Work instructions => Check each line of the data, and copy those where "injection" appears.

Data supplied =>
----------------
(* ===== verification/StatusWrites.v ===== *)
(** * What applying a status projection leaves

    The parts of the apply command one after the other: what putting a captured
    file back restores, what the writer's part and the statements after it
    leave of the files, what they record, when the gate lets a packet through,
    and that the exporter is a writer that touches only the target. *)

From stdpp Require Import base list strings numbers gmap.
From Stdlib Require Import ZArith Lia String.
From S2P Require Import Prelude GoString Sha256 Json JsonText JsonDecode Schema Tx Command Worker FilePath Permission Gates ReadOnlyVerify.
From S2P Require Import StatusFiles StatusShape StatusStore StatusExport StatusProjection StatusApply Steps StatusSteps System ExecutionSpec.

(** ** Files *)

(** The files say what they said: the same everywhere, but for the target,
    which the code compares by hash. *)
Definition restored (target : res string string) (a b : gmap string string) : Prop :=
  match target with
  | Ok path => (forall p, p <> path -> b !! p = a !! p)
               /\ option_map sha256_hex (b !! path) = option_map sha256_hex (a !! path)
  | Err _ => b = a
  end.

Lemma restored_refl target a : restored target a a.
Proof. by destruct target. Qed.
#[export] Hint Resolve restored_refl : core.

(** A writer that, asked for the status file of the project, touches no other *)
Class WritesOnly (os : StatusOS) (record : Record_) (writer : StatusProjectionWriter) : Prop :=
  writes_only : forall snapshot files r files' path p,
    statusProjectionTargetPath os record default_target = Ok path ->
    writer record snapshot default_target files = (r, files') ->
    p <> path -> files' !! p = files !! p.

Definition rollback_failed (e : string) : Prop :=
  exists cause why, e = cause +:+ "; rollback status projection file: " +:+ why.

(** What a capture knows of the files *)
Definition captures (pre : statusProjectionFilePreimage) (path : string)
    (files : gmap string string) : Prop :=
  pm_TargetPath pre = path
  /\ if pm_Exists pre
     then files !! path = Some (pm_Content pre) /\ pm_SHA256 pre = sha256_hex (pm_Content pre)
          /\ pm_SizeBytes pre = len (pm_Content pre)
     else files !! path = None.

Section Files.
Context (os : StatusOS).

Lemma os_stat_missing at_ path files : os_stat os at_ path files = StatMissing -> files !! path = None.
Proof. unfold os_stat. by repeat case_match. Qed.

Lemma os_read_file_ok at_ path files content :
  os_read_file os at_ path files = Ok content -> files !! path = Some content.
Proof. unfold os_read_file. repeat case_match; congruence. Qed.

Lemma capture_ok record targetURI files pre :
  captureStatusProjectionApplyPreimage os record targetURI files = Ok pre ->
  exists path, statusProjectionTargetPath os record targetURI = Ok path
               /\ captures pre path files.
Proof.
  unfold captureStatusProjectionApplyPreimage, captures.
  destruct (statusProjectionTargetPath _ _ _) as [path|]; [|done]. intros H. exists path.
  split; [done|]. destruct (os_stat _ _ _ _) eqn:Es; try done.
  - injection H as <-. cbn. by apply os_stat_missing in Es.
  - destruct (_ <? _); [done|]. destruct (os_read_file _ _ _ _) eqn:Er; [|done].
    injection H as <-. cbn. by apply os_read_file_ok in Er.
Qed.

Lemma replace_ok at_ path content files files' :
  replace_atomically os at_ path content files = (None, files') ->
  files' = <[path := content]> files.
Proof. unfold replace_atomically. destruct (so_Replace _ _ _); congruence. Qed.

(** Putting a captured file back gives the captured files. *)
Lemma put_back pre path files0 files :
  captures pre path files0 -> pm_Exists pre = true ->
  (forall p, p <> path -> files !! p = files0 !! p) ->
  <[path := pm_Content pre]> files = files0.
Proof.
  intros [_ Hc] He Ho. rewrite He in Hc. destruct Hc as [Hc _]. apply map_eq. intros p.
  destruct (decide (p = path)) as [->|Hp].
  - by rewrite lookup_insert_eq.
  - rewrite lookup_insert_ne by done. by apply Ho.
Qed.

Lemma take_away pre path files0 files :
  captures pre path files0 -> pm_Exists pre = false ->
  (forall p, p <> path -> files !! p = files0 !! p) -> delete path files = files0.
Proof.
  intros [_ Hc] He Ho. rewrite He in Hc. apply map_eq. intros p.
  destruct (decide (p = path)) as [->|Hp].
  - by rewrite lookup_delete_eq.
  - rewrite lookup_delete_ne by done. by apply Ho.
Qed.

Lemma rollback_restores pre path files0 hash files files' :
  captures pre path files0 -> (forall p, p <> path -> files !! p = files0 !! p) ->
  rollbackStatusProjectionApplyFile os pre hash files = (None, files') -> files' = files0.
Proof.
  intros Hc Ho. pose proof (proj1 Hc) as Ht.
  unfold rollbackStatusProjectionApplyFile, restoreStatusProjectionPreimageAtomically.
  destruct (_ =s ""); [done|]. destruct (os_read_file _ _ _ _); [|done]. case_match; [done|].
  destruct (pm_Exists pre) eqn:He.
  - destruct (replace_atomically _ _ _ _ _) as [[e|] f] eqn:Er; [done|]. intros [= <-].
    apply replace_ok in Er as ->. rewrite Ht. by apply put_back.
  - unfold os_remove. destruct (so_Remove _ _); [done|]. intros [= <-]. rewrite Ht.
    by eapply take_away.
Qed.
----------------
Final answer =>
  - injection H as <-. cbn. by apply os_stat_missing in Es.
    injection H as <-. cbn. by apply os_read_file_ok in Er.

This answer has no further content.